THE PROBLEM:
Restate word for word the lines of the records below, starting at the line that contains "Definition keep_failure (n" and ending at the line that contains "match moved kv.1 with", with both of those lines included and nothing else.
↓↓↓
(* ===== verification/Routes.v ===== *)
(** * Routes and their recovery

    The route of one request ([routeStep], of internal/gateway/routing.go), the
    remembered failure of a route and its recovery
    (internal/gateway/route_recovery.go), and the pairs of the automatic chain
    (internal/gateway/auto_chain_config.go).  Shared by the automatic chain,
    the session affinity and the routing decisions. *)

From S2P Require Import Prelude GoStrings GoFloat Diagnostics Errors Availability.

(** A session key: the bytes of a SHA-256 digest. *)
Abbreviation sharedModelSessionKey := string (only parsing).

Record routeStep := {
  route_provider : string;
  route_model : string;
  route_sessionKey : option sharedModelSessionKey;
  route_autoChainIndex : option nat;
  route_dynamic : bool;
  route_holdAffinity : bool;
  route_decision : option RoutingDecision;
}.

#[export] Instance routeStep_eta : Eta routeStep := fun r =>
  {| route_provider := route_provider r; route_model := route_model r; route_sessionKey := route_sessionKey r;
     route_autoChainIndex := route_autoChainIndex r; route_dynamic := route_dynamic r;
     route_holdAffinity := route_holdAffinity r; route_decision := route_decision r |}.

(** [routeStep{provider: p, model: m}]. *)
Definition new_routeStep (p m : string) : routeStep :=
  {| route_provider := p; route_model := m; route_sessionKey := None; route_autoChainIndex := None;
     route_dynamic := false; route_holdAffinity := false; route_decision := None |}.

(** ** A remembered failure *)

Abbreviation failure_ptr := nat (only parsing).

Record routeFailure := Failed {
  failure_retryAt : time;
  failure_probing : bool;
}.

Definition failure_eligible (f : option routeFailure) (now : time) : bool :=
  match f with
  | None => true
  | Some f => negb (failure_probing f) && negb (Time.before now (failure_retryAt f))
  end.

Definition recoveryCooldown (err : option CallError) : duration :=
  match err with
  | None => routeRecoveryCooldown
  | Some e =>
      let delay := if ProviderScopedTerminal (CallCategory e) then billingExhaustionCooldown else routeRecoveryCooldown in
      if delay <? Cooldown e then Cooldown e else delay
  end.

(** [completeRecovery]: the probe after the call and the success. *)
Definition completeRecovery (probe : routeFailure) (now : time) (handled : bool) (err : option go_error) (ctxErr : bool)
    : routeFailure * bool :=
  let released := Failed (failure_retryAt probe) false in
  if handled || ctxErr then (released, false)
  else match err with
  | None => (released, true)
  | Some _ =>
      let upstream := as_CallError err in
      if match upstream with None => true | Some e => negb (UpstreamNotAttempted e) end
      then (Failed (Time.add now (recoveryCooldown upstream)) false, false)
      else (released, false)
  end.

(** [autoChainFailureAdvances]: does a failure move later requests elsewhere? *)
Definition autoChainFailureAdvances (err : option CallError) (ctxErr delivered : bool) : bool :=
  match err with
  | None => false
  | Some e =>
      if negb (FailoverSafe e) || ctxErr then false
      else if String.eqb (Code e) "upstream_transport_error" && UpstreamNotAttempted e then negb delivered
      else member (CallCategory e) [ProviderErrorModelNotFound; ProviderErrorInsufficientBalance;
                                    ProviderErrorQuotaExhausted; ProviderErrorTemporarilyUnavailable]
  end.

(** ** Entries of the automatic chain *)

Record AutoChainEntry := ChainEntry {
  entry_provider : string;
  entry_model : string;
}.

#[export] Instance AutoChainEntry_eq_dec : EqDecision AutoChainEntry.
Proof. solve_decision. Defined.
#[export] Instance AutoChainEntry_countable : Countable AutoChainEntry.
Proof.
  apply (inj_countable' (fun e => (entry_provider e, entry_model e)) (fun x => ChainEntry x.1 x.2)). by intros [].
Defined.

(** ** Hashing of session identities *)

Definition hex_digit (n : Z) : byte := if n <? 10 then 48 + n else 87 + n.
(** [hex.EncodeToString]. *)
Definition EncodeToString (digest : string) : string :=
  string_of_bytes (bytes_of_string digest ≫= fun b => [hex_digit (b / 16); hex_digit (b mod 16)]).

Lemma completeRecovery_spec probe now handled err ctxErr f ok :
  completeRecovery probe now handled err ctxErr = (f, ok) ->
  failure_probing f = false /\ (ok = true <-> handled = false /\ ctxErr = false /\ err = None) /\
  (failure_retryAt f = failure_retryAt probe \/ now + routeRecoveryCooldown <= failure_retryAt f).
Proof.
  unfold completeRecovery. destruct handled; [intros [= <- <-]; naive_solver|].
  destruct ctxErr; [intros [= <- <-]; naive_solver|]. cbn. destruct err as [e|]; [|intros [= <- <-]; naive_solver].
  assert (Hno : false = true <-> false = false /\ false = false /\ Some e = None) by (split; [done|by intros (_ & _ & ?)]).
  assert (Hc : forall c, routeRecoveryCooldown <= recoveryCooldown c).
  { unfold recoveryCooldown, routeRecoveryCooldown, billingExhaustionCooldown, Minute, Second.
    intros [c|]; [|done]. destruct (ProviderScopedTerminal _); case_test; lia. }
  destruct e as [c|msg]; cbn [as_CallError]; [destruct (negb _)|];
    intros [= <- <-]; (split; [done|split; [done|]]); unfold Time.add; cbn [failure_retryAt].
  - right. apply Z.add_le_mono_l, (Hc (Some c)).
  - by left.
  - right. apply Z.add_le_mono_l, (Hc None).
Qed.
↑↑↑
↓↓↓
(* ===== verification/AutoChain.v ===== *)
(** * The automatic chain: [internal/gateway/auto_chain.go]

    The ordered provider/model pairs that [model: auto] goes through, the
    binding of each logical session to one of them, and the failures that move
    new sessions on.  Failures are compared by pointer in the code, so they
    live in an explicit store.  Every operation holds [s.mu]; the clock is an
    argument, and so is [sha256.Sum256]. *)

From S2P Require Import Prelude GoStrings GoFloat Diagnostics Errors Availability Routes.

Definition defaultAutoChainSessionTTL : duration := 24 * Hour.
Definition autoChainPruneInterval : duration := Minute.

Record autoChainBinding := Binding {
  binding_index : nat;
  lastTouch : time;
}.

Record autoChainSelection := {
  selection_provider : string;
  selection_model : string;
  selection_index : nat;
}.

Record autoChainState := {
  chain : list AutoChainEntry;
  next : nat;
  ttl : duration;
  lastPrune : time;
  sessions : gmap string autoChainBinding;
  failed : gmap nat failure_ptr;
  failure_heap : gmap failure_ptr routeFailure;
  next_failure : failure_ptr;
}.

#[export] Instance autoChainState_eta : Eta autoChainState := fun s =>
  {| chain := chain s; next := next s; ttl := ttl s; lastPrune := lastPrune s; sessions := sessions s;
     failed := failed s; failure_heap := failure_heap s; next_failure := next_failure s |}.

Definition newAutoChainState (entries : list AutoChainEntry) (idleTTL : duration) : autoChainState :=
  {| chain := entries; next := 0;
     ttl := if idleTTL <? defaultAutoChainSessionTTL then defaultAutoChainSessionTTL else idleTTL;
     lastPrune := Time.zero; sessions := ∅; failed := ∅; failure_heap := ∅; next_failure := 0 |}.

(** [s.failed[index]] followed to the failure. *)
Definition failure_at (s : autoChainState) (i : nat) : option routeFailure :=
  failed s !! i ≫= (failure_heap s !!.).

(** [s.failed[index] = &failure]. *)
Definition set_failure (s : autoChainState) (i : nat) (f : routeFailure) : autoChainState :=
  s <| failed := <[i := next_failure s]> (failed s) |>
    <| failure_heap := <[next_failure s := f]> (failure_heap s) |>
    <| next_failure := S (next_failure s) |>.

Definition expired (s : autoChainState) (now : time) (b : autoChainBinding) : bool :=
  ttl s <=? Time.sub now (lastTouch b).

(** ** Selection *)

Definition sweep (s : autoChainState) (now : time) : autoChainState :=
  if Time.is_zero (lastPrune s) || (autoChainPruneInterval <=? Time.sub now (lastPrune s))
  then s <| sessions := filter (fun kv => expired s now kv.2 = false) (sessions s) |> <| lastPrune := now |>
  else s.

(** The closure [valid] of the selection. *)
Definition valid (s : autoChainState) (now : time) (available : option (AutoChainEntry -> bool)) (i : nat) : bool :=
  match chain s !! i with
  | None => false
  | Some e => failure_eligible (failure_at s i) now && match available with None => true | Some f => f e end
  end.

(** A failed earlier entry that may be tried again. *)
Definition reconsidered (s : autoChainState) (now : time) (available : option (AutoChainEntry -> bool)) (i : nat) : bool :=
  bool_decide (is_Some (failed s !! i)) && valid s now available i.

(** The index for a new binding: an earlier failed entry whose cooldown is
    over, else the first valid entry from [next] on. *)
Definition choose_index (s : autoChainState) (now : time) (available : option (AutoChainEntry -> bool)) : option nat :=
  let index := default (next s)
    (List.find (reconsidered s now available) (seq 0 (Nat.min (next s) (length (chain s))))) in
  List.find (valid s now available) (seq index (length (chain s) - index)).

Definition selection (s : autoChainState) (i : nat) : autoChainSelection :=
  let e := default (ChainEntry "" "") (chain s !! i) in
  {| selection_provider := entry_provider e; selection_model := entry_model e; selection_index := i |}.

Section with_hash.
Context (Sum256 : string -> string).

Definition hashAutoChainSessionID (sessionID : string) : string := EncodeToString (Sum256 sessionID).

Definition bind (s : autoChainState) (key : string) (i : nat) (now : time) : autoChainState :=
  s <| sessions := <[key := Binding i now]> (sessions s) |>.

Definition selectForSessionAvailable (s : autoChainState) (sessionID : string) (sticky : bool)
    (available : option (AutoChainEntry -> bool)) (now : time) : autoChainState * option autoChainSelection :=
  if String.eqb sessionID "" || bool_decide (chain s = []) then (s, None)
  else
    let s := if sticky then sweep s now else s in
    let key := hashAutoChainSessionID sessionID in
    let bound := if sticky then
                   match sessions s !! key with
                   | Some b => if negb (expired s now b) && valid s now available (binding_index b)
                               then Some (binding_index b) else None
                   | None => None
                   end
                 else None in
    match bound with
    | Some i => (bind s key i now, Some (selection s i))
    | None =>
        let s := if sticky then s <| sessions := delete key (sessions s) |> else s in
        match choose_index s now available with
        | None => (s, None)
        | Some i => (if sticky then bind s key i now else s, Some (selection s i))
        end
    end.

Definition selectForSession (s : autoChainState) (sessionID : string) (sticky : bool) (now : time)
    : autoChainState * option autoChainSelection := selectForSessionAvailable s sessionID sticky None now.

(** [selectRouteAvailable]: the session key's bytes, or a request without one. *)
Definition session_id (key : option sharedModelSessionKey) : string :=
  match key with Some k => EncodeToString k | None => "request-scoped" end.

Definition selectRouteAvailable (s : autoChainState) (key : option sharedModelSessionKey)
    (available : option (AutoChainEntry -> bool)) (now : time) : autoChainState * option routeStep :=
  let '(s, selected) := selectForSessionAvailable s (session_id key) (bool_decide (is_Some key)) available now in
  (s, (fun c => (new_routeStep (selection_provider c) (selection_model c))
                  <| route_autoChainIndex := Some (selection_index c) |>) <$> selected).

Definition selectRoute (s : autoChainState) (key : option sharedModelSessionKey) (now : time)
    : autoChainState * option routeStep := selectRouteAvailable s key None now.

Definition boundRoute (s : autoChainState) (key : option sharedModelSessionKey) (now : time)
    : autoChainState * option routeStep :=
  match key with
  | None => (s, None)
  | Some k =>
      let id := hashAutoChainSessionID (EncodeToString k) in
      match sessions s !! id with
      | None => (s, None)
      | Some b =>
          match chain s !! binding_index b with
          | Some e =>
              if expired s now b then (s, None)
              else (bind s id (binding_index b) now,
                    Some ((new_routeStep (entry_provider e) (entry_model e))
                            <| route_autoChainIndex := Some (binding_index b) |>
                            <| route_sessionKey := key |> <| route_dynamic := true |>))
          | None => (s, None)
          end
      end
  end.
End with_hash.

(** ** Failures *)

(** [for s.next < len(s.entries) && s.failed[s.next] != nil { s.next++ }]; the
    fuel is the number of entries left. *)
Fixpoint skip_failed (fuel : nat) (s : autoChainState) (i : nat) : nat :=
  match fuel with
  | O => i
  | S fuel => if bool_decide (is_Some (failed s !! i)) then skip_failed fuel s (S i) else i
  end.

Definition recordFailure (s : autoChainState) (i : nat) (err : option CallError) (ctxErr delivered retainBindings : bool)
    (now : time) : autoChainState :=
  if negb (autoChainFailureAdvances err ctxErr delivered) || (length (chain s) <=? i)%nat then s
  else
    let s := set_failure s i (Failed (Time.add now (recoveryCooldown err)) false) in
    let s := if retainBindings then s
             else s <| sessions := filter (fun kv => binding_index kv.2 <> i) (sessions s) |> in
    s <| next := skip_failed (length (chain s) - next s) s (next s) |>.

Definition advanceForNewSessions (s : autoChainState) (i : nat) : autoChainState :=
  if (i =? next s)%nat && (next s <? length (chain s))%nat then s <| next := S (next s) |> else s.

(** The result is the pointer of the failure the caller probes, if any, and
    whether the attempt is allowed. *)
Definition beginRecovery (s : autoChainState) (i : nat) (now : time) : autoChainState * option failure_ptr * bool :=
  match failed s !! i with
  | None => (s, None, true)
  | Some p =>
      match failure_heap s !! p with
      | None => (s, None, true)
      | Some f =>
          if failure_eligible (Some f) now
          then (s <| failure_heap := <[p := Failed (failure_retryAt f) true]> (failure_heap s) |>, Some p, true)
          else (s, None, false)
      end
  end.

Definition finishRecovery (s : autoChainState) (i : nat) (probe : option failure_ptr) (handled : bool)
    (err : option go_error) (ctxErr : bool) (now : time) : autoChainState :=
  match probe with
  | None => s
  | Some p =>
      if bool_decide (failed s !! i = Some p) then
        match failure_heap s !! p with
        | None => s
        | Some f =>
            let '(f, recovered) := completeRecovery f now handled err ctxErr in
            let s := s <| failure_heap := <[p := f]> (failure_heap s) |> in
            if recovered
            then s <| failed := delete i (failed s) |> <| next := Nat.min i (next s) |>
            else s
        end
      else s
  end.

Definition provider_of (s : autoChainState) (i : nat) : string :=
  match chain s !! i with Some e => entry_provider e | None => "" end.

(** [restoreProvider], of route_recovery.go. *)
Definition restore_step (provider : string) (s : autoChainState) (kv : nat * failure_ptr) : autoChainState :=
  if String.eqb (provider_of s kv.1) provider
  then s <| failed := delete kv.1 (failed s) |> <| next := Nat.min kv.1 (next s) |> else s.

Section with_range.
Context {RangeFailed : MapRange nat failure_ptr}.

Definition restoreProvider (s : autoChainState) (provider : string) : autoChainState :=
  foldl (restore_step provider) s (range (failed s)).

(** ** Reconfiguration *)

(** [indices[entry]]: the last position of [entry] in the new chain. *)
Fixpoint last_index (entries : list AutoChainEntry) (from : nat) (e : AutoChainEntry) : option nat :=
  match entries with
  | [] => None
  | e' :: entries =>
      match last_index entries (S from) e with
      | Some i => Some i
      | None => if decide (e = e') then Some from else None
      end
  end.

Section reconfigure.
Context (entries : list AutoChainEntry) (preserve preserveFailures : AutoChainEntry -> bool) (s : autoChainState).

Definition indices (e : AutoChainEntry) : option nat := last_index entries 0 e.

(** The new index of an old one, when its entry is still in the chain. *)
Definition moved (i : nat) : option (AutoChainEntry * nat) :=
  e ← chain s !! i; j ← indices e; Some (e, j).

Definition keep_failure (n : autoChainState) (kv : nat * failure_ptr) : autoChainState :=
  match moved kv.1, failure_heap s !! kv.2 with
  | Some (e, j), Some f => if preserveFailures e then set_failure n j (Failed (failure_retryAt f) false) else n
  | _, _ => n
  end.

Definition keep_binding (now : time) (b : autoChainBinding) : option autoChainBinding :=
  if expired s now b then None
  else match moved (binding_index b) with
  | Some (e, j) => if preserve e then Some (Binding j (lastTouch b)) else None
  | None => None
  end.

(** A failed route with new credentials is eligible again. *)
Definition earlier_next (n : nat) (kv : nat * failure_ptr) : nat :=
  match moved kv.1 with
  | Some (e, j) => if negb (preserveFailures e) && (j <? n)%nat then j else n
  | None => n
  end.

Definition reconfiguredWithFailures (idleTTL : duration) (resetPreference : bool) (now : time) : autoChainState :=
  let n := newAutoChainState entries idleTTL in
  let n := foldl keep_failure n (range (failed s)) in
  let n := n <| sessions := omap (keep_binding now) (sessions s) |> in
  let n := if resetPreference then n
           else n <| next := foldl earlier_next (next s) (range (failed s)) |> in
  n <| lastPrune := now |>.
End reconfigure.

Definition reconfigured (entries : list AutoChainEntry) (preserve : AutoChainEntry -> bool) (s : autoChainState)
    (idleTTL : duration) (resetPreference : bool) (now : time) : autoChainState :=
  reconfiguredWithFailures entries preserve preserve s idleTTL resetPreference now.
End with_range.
↑↑↑
RESPONSE:
Definition keep_failure (n : autoChainState) (kv : nat * failure_ptr) : autoChainState :=
  match moved kv.1, failure_heap s !! kv.2 with
  | Some (e, j), Some f => if preserveFailures e then set_failure n j (Failed (failure_retryAt f) false) else n
  | _, _ => n
  end.

Definition keep_binding (now : time) (b : autoChainBinding) : option autoChainBinding :=
  if expired s now b then None
  else match moved (binding_index b) with
  | Some (e, j) => if preserve e then Some (Binding j (lastTouch b)) else None
  | None => None
  end.

(** A failed route with new credentials is eligible again. *)
Definition earlier_next (n : nat) (kv : nat * failure_ptr) : nat :=
  match moved kv.1 with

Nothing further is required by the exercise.